In the Western history of gardening, from the 16th to early 19th centuries, a wilderness was a highly artificial and formalized type of woodland, forming a section of a large garden. Though examples varied greatly, a typical English style was a number of geometrically-arranged compartments (often called "quarters") closed round by hedges, each compartment planted inside with relatively small trees. Between the compartments there were wide walkways or "alleys", usually of grass, sometimes of gravel. The wilderness provided shade in hot weather, and relative privacy. Though often said by garden writers at the time to be intended for meditation and reading, the wilderness was much used for walking, and often flirtation. There were few if any flowers, but there might be statues, and some seating, especially in garden rooms or salle vertes ("green rooms"), clearings left empty. Some had other features, such as a garden maze.

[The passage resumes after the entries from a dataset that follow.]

(* ===== verification/Provider.v ===== *)
(** * Provider errors: [internal/provider/provider.go]

    A Go error is a value with a chain of wrapped errors, which [errors.Is]
    and [errors.As] walk.  [Panic] is no error value: it stands for the panic
    of a call. *)

From Stdlib Require Import Ascii String.
From stdpp Require Import pretty.
From S2P Require Import Prelude GoStrings.
Open Scope string_scope.
Open Scope list_scope.
Open Scope Z_scope.

Record ProviderError := mkProviderError {
  pv_ProviderName : string;
  pv_StatusCode : Z;
  pv_Message : string;
  pv_Retryable : bool;
  pv_RetryAfter : Z;
}.

Inductive error :=
| Canceled             (** [context.Canceled] *)
| DeadlineExceeded     (** [context.DeadlineExceeded] *)
| NoProvider           (** the sentinel [ErrNoProvider] *)
| EProvider (pe : ProviderError)
| EAllFailed (stream : bool) (model : string)  (** [all providers failed for ...] *)
| EText (msg : string)
| EWrap (msg : string) (err : error)
| Panic.

(** [fmt.Sprintf("[%s] %s (HTTP %d)", ...)] *)
Definition ProviderError_Error (e : ProviderError) : string :=
  "[" +:+ pv_ProviderName e +:+ "] " +:+ pv_Message e +:+ " (HTTP " +:+ pretty (pv_StatusCode e) +:+ ")".

(** [errors.Is(err, target)] for the sentinels. *)
Fixpoint errors_Is (test : error -> bool) (err : error) : bool :=
  test err || match err with EWrap _ err => errors_Is test err | _ => false end.

Definition is_Canceled (e : error) : bool := match e with Canceled => true | _ => false end.
Definition is_DeadlineExceeded (e : error) : bool := match e with DeadlineExceeded => true | _ => false end.
Definition is_NoProvider (e : error) : bool := match e with NoProvider => true | _ => false end.

(** [errors.As(err, &pe)]: the first [ProviderError] of the chain. *)
Fixpoint errors_As (err : error) : option ProviderError :=
  match err with
  | EProvider pe => Some pe
  | EWrap _ err => errors_As err
  | _ => None
  end.

Definition IsRetryable (err : error) : bool :=
  if errors_Is is_Canceled err || errors_Is is_DeadlineExceeded err then false
  else match errors_As err with Some pe => pv_Retryable pe | None => false end.

Definition IsNoProvider (err : error) : bool := errors_Is is_NoProvider err.

(** A retryable error is a provider's, however deep it is wrapped. *)
Lemma IsRetryable_provider err :
  IsRetryable err = true -> exists pe, errors_As err = Some pe /\ pv_Retryable pe = true.
Proof.
  unfold IsRetryable. destruct (_ || _); [done|]. destruct (errors_As err) as [pe|]; [|done]. eauto.
Qed.

Lemma IsRetryable_wrap msg err : IsRetryable (EWrap msg err) = IsRetryable err.
Proof. unfold IsRetryable. done. Qed.
#[export] Instance same_config_refl : Reflexive same_config.
Proof. by intros []. Qed.
#[export] Instance same_config_trans : Transitive same_config.
Proof. unfold same_config. intros h1 h2 h3 H12 H23. etrans; [|exact H12]. by rewrite <-H23. Qed.

Lemma same_config_registry h h' : same_config h h' -> h_registry h' = h_registry h.
Proof. intros <-. done. Qed.
Lemma same_config_chain h h' : same_config h h' -> h_fallbackChain h' = h_fallbackChain h.
Proof. intros <-. done. Qed.
Lemma same_config_hedge h h' : same_config h h' -> h_hedgeCfg h' = h_hedgeCfg h.
Proof. intros <-. done. Qed.

Lemma same_config_breaker_cfg h h' : same_config h h' -> breaker_cfg h' = breaker_cfg h.
Proof. intros <-. done. Qed.

Lemma on_breaker_frame {A} h n (f : Breaker -> A * Breaker) : same_config h (on_breaker h n f).1.
Proof.
  unfold on_breaker, breakerFor. destruct (h_circuits h !! n) as [b|].
  - destruct (f b). by destruct h.
  - destruct (f (NewBreaker (breaker_cfg h))). by destruct h.
Qed.

(** A method call on one breaker leaves the others alone. *)
Definition breaker_of h n : Breaker := default (NewBreaker (breaker_cfg h)) (h_circuits h !! n).

Lemma on_breaker_circuits {A} h n (f : Breaker -> A * Breaker) :
  h_circuits (on_breaker h n f).1 = <[n := (f (breaker_of h n)).2]> (h_circuits h) /\
  (on_breaker h n f).2 = (f (breaker_of h n)).1.
Proof.
  unfold on_breaker, breakerFor, breaker_of. destruct (h_circuits h !! n) as [b|]; simpl.
  - by destruct (f b).
  - destruct (f _) as [a b]. simpl. by rewrite insert_insert_eq.
Qed.

Lemma sys_allow_frame s n : same_config s.1 (sys_allow s n).1.1.
Proof.
  unfold sys_allow, allow. pose proof (on_breaker_frame s.1 n (Breaker_Allow (time_Now s.2))).
  by destruct (on_breaker _ _ _).
Qed.

Lemma sys_state_frame s n : same_config s.1 (sys_state s n).1.
Proof. unfold sys_state, state_of. simpl. apply on_breaker_frame. Qed.

Lemma send_recorded_frame ctx p req s : same_config s.1 (send_recorded ctx p req s).1.1.
Proof.
  unfold send_recorded. destruct s as [h w]. destruct (sendWithRetry _ _ _ _ _) as [w' [resp|e]];
    unfold record_success, record_failure; apply on_breaker_frame.
Qed.

Lemma hedge_body_frame ctx req p s : same_config s.1 (hedge_body ctx req p s).1.1.
Proof.
  unfold hedge_body.
  match goal with |- context [send_recorded ctx p ?r s] => pose proof (send_recorded_frame ctx p r s) end.
  by destruct (send_recorded _ _ _ _) as [s' [resp|e]].
Qed.

Lemma hedge_exec_frame ctx req p1 p2 x ev : same_config x.2.1 (hedge_exec ctx req p1 p2 x ev).2.1.
Proof.
  destruct x as [hd s]. unfold hedge_exec, call_ends. pose proof (hedge_body_frame ctx req p1 s).
  pose proof (hedge_body_frame ctx req p2 s). simpl.
  destruct (hedge_body ctx req p1 s), (hedge_body ctx req p2 s).
  destruct ev; repeat case_match; simplify_eq/=; try done.
Qed.

Lemma hedge_settle_ind (Q : hedge * sys -> Prop) n ctx req p1 p2 x :
  (forall x ev, Q x -> Q (hedge_exec ctx req p1 p2 x ev)) -> Q x -> Q (hedge_settle n ctx req p1 p2 x).
Proof.
  intros HQ. revert x. induction n as [|n IHn]; intros x Hx; simpl; [done|].
  destruct (is_returned x.1); auto.
Qed.

(** A property the events preserve holds after any schedule. *)
Lemma hedge_run_ind (Q : hedge * sys -> Prop) ctx req p1 p2 x evs :
  (forall x ev, Q x -> Q (hedge_exec ctx req p1 p2 x ev)) -> Q x -> Q (hedge_run ctx req p1 p2 x evs).1.
Proof.
  intros HQ. revert x. induction evs as [|ev evs IH]; intros x Hx; cbn [hedge_run fst].
  - by apply hedge_settle_ind.
  - destruct (is_returned x.1); auto.
Qed.

Lemma hedge_fold_ind (Q : hedge * sys -> Prop) ctx req p1 p2 x evs :
  (forall x ev, Q x -> Q (hedge_exec ctx req p1 p2 x ev)) -> Q x -> Q (foldl (hedge_exec ctx req p1 p2) x evs).
Proof. intros HQ. revert x. induction evs as [|ev evs IH]; simpl; auto. Qed.

Lemma hedge_candidates_frame chain n found s :
  same_config s.1 (hedge_candidates chain n found s).1.1.
Proof.
  revert found s. induction chain as [|name chain IH]; intros found s; simpl; [done|].
  destruct (str_eqb name n); [done|].
  destruct (Registry_Get _ _) as [p|].
  - pose proof (sys_allow_frame s (Name p)) as Hf. destruct (sys_allow s (Name p)) as [s' ok]. simpl in Hf.
    destruct (_ =? 2)%nat; [done|]. etrans; [done|apply IH].
  - destruct (_ =? 2)%nat; [done|apply IH].
Qed.
(* ===== verification/Buffers.v ===== *)
(** * The pool of encoding buffers: [internal/provider/http.go]

    [marshalJSON] encodes the bodies of requests into buffers that all
    goroutines share through a [sync.Pool].  [marshalJSON] here is what one
    call returns; below it the calls are goroutines over a shared heap of
    buffers, statement by statement and in any interleaving, to show that
    sharing is not observable. *)

From Stdlib Require Import Ascii String.
From stdpp Require Import relations.
From S2P Require Import Prelude GoStrings.
Open Scope string_scope.
Open Scope list_scope.

Definition newline : ascii := "010"%char.

(** [data = data[:len(data)-1]] if the last byte is a newline: how many bytes
    of [data] are kept. *)
Definition trimmed_len (data : string) : nat :=
  match list.last (list_ascii_of_string data) with
  | Some c => if Ascii.eqb c newline then String.length data - 1 else String.length data
  | None => 0
  end.

(** [copy(out, data)] of a slice of [n] bytes. *)
Definition copy (n : nat) (data : string) : string := substring 0 n data.

Section buffers.
Context {V : Type}.
(** [json.Encoder.Encode] without HTML escaping: the error, with which nothing
    is written, or the bytes that are appended to the buffer, the newline
    at the end among them. *)
Context (Encode : V -> result string string).

(** ** One call *)
Definition marshalJSON (v : V) : result string string :=
  match Encode v with
  | Err e => Err e
  | Ok data => Ok (copy (trimmed_len data) data)
  end.

(** ** Calls over a shared heap *)

(** What a goroutine uses a buffer for: a call of [marshalJSON], or a buffer
    borrowed with [GetPooledBuffer]. *)
Inductive use := Marshal (v : V) | Lent.
Abbreviation returned := (option (V * result string string)).

(** Where a goroutine is: before [Get], [Reset], [Encode], [Bytes], [copy] and
    the deferred [Put], or after it.  [Bytes] and what follows hold a slice,
    which is the buffer and a length, not its bytes. *)
Inductive goroutine :=
| Getting (u : use)
| Resetting (u : use) (b : nat)
| Encoding (v : V) (b : nat)
| Slicing (v : V) (b : nat)
| Copying (v : V) (b : nat) (n : nat)
| Borrowing (b : nat)
| Putting (b : nat) (ret : returned)
| Finished (ret : returned).

Record shared := mkShared {
  heap : gmap nat string;            (* the buffers that were made, by address *)
  pool : list nat;                   (* those in [bufPool] *)
  goroutines : gmap nat goroutine;
}.

(** The statements between [Get] and [Put], on the bytes of the buffer: what
    they are after it, and where the goroutine is. *)
Definition statement (g : goroutine) (data : string) : option (string * goroutine) :=
  match g with
  | Resetting (Marshal v) b => Some ("", Encoding v b)
  | Resetting Lent b => Some ("", Borrowing b)
  | Encoding v b =>
      match Encode v with
      | Err e => Some (data, Putting b (Some (v, Err e)))
      | Ok text => Some (data +:+ text, Slicing v b)
      end
  | Slicing v b => Some (data, Copying v b (trimmed_len data))
  | Copying v b n => Some (data, Putting b (Some (v, Ok (copy n data))))
  | _ => None
  end.

(** The buffer that a goroutine has. *)
Definition holds (g : goroutine) : option nat :=
  match g with
  | Getting _ | Finished _ => None
  | Resetting _ b | Encoding _ b | Slicing _ b | Copying _ b _ | Borrowing b | Putting b _ => Some b
  end.

Definition put_buffer (s : shared) (i b : nat) (data : string) (g : goroutine) : shared :=
  mkShared (<[b := data]> (heap s)) (pool s) (<[i := g]> (goroutines s)).

(** A step of goroutine [i].  [Get] returns any buffer of the pool, or a new
    one, whether the pool is empty or not. *)
Inductive moves (i : nat) (s : shared) : shared -> Prop :=
| move_get u b rest :
    goroutines s !! i = Some (Getting u) -> pool s ≡ₚ b :: rest ->
    moves i s (mkShared (heap s) rest (<[i := Resetting u b]> (goroutines s)))
| move_new u b :
    goroutines s !! i = Some (Getting u) -> heap s !! b = None ->
    moves i s (put_buffer s i b "" (Resetting u b))
| move_statement g b data data' g' :
    goroutines s !! i = Some g -> holds g = Some b -> heap s !! b = Some data ->
    statement g data = Some (data', g') -> moves i s (put_buffer s i b data' g')
| move_borrower b data :
    (* whoever borrowed the buffer writes what it wants *)
    goroutines s !! i = Some (Borrowing b) -> moves i s (put_buffer s i b data (Borrowing b))
| move_return b :
    goroutines s !! i = Some (Borrowing b) ->
    moves i s (mkShared (heap s) (pool s) (<[i := Putting b None]> (goroutines s)))
| move_put b ret :
    goroutines s !! i = Some (Putting b ret) ->
    moves i s (mkShared (heap s) (b :: pool s) (<[i := Finished ret]> (goroutines s))).

(** The program: any goroutine moves, a new call begins, or the collector
    takes buffers from the pool. *)
Inductive runs (s : shared) : shared -> Prop :=
| run_move i s' : moves i s s' -> runs s s'
| run_call i u : goroutines s !! i = None ->
    runs s (mkShared (heap s) (pool s) (<[i := Getting u]> (goroutines s)))
| run_collect pool' : pool' ⊆+ pool s -> runs s (mkShared (heap s) pool' (goroutines s)).

Definition nothing_made : shared := mkShared ∅ [] ∅.
Definition reachable (s : shared) : Prop := rtc runs nothing_made s.

(** ** Ownership *)

(** What a goroutine knows about the bytes of its buffer. *)
Definition knows (g : goroutine) (data : string) : Prop :=
  match g with
  | Encoding _ _ => data = ""
  | Slicing v _ => Encode v = Ok data
  | Copying v _ n => Encode v = Ok data /\ n = trimmed_len data
  | Putting _ (Some (v, out)) => out = marshalJSON v
  | _ => True
  end.

(** A buffer is in the pool or in the hands of one goroutine. *)
Record owned (s : shared) : Prop := mkOwned {
  own_pool : NoDup (pool s);
  own_made : forall b, b ∈ pool s -> is_Some (heap s !! b);
  own_held : forall i g b, goroutines s !! i = Some g -> holds g = Some b ->
    (b ∉ pool s) /\ exists data, heap s !! b = Some data /\ knows g data;
  own_alone : forall i j g g' b, goroutines s !! i = Some g -> goroutines s !! j = Some g' ->
    holds g = Some b -> holds g' = Some b -> i = j;
  own_result : forall i v out, goroutines s !! i = Some (Finished (Some (v, out))) -> out = marshalJSON v;
}.

Lemma submseteq_NoDup {A} (l k : list A) : l ⊆+ k -> NoDup k -> NoDup l.
Proof. intros (l' & ->)%submseteq_Permutation ?%list.NoDup_app. tauto. Qed.

Lemma owned_start : owned nothing_made.
Proof. split; simpl; try done; [constructor|set_solver|..]; intros *; rewrite ?lookup_empty; done. Qed.

(** A goroutine that keeps its buffer, or has just made or taken it. *)
Lemma owned_write s i b data g pool' :
  owned s -> holds g = Some b -> knows g data -> b ∉ pool' -> pool' ⊆+ pool s ->
  (forall j g', j <> i -> goroutines s !! j = Some g' -> holds g' <> Some b) ->
  owned (mkShared (<[b := data]> (heap s)) pool' (<[i := g]> (goroutines s))).
Proof.
  intros [Hp Hm Hh Ha Hr] Hg Hk Hb Hsub Hothers. split; simpl.
  - by eapply submseteq_NoDup, Hp.
  - intros b' Hb'. destruct (decide (b = b')) as [->|]; [by rewrite lookup_insert_eq|].
    rewrite lookup_insert_ne by done. apply Hm. by eapply elem_of_submseteq.
  - intros j g' b' Hj Hg'. apply lookup_insert_Some in Hj as [[<- <-]|[Hne Hj]].
    + simplify_eq. split; [done|]. exists data. by rewrite lookup_insert_eq.
    + destruct (Hh _ _ _ Hj Hg') as (Hn & d & Hd & Hkd). split; [intros Hin; by apply Hn, (elem_of_submseteq pool')|].
      exists d. rewrite lookup_insert_ne; [done|]. intros ->. by eapply Hothers.
  - intros j k g1 g2 b' Hj Hk' H1 H2.
    apply lookup_insert_Some in Hj as [[<- <-]|[Hne Hj]]; apply lookup_insert_Some in Hk' as [[<- <-]|[Hne' Hk']];
      simplify_eq; [done|exfalso; by eapply Hothers..|by eapply Ha].
  - intros j v out Hj. apply lookup_insert_Some in Hj as [[<- ->]|[_ Hj]]; [done|by eapply Hr].
Qed.

Lemma statement_holds g data data' g' : statement g data = Some (data', g') -> holds g' = holds g.
Proof.
  destruct g as [|[]|v b| | | | |]; simpl; intros Hs; try done; try (by simplify_eq/=).
  destruct (Encode v); by simplify_eq/=.
Qed.

Lemma statement_knows g data data' g' :
  knows g data -> statement g data = Some (data', g') -> knows g' data'.
Proof.
  destruct g as [|[]|v b| |v b n| | |]; simpl; intros Hk Hs; try done; try (by simplify_eq/=).
  - destruct (Encode v) as [text|e] eqn:He; simplify_eq; simpl; [done|]. unfold marshalJSON. by rewrite He.
  - destruct Hk as [He ->]. simplify_eq. simpl. unfold marshalJSON. by rewrite He.
Qed.

(** Giving a buffer back. *)
Lemma owned_put s i b ret :
  owned s -> goroutines s !! i = Some (Putting b ret) ->
  owned (mkShared (heap s) (b :: pool s) (<[i := Finished ret]> (goroutines s))).
Proof.
  intros [Hp Hm Hh Ha Hr] Hi. destruct (Hh _ _ b Hi eq_refl) as (Hb & data & Hd & Hk). split; simpl.
  - by constructor.
  - intros b' [->|Hb']%elem_of_cons; [by eexists|by apply Hm].
  - intros j g b' Hj Hg. apply lookup_insert_Some in Hj as [[<- <-]|[Hne Hj]]; [done|].
    destruct (Hh _ _ _ Hj Hg) as [Hn Hex]. split; [|done]. intros [->|]%elem_of_cons; [|done].
    apply Hne. by eapply (Ha i j).
  - intros j k g1 g2 b' Hj Hk' H1 H2.
    apply lookup_insert_Some in Hj as [[<- <-]|[_ Hj]]; [done|].
    apply lookup_insert_Some in Hk' as [[<- <-]|[_ Hk']]; [done|]. by eapply Ha.
  - intros j v out Hj. apply lookup_insert_Some in Hj as [[<- [= ->]]|[_ Hj]]; [done|by eapply Hr].
Qed.

Lemma owned_others s i g b :
  owned s -> goroutines s !! i = Some g -> holds g = Some b ->
  forall j g', j <> i -> goroutines s !! j = Some g' -> holds g' <> Some b.
Proof. intros Ho Hi Hg j g' Hne Hj Hg'. apply Hne. by eapply (own_alone _ Ho). Qed.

The wilderness was planted close, but not too close, to the main house, often beyond the parterres, or at an oblique angle to the garden front; garden critics often complained they were too close or too far. If there was a far-reaching view from the house, the wilderness was not supposed to obstruct it, but if the garden adjoined buildings, obstruction of the view to these might be an advantage. Generally the garden front of the house opened to a terrace followed by an area set out in parterres, often including "plats" of plain grass. Wilderness areas would be beyond or beside this.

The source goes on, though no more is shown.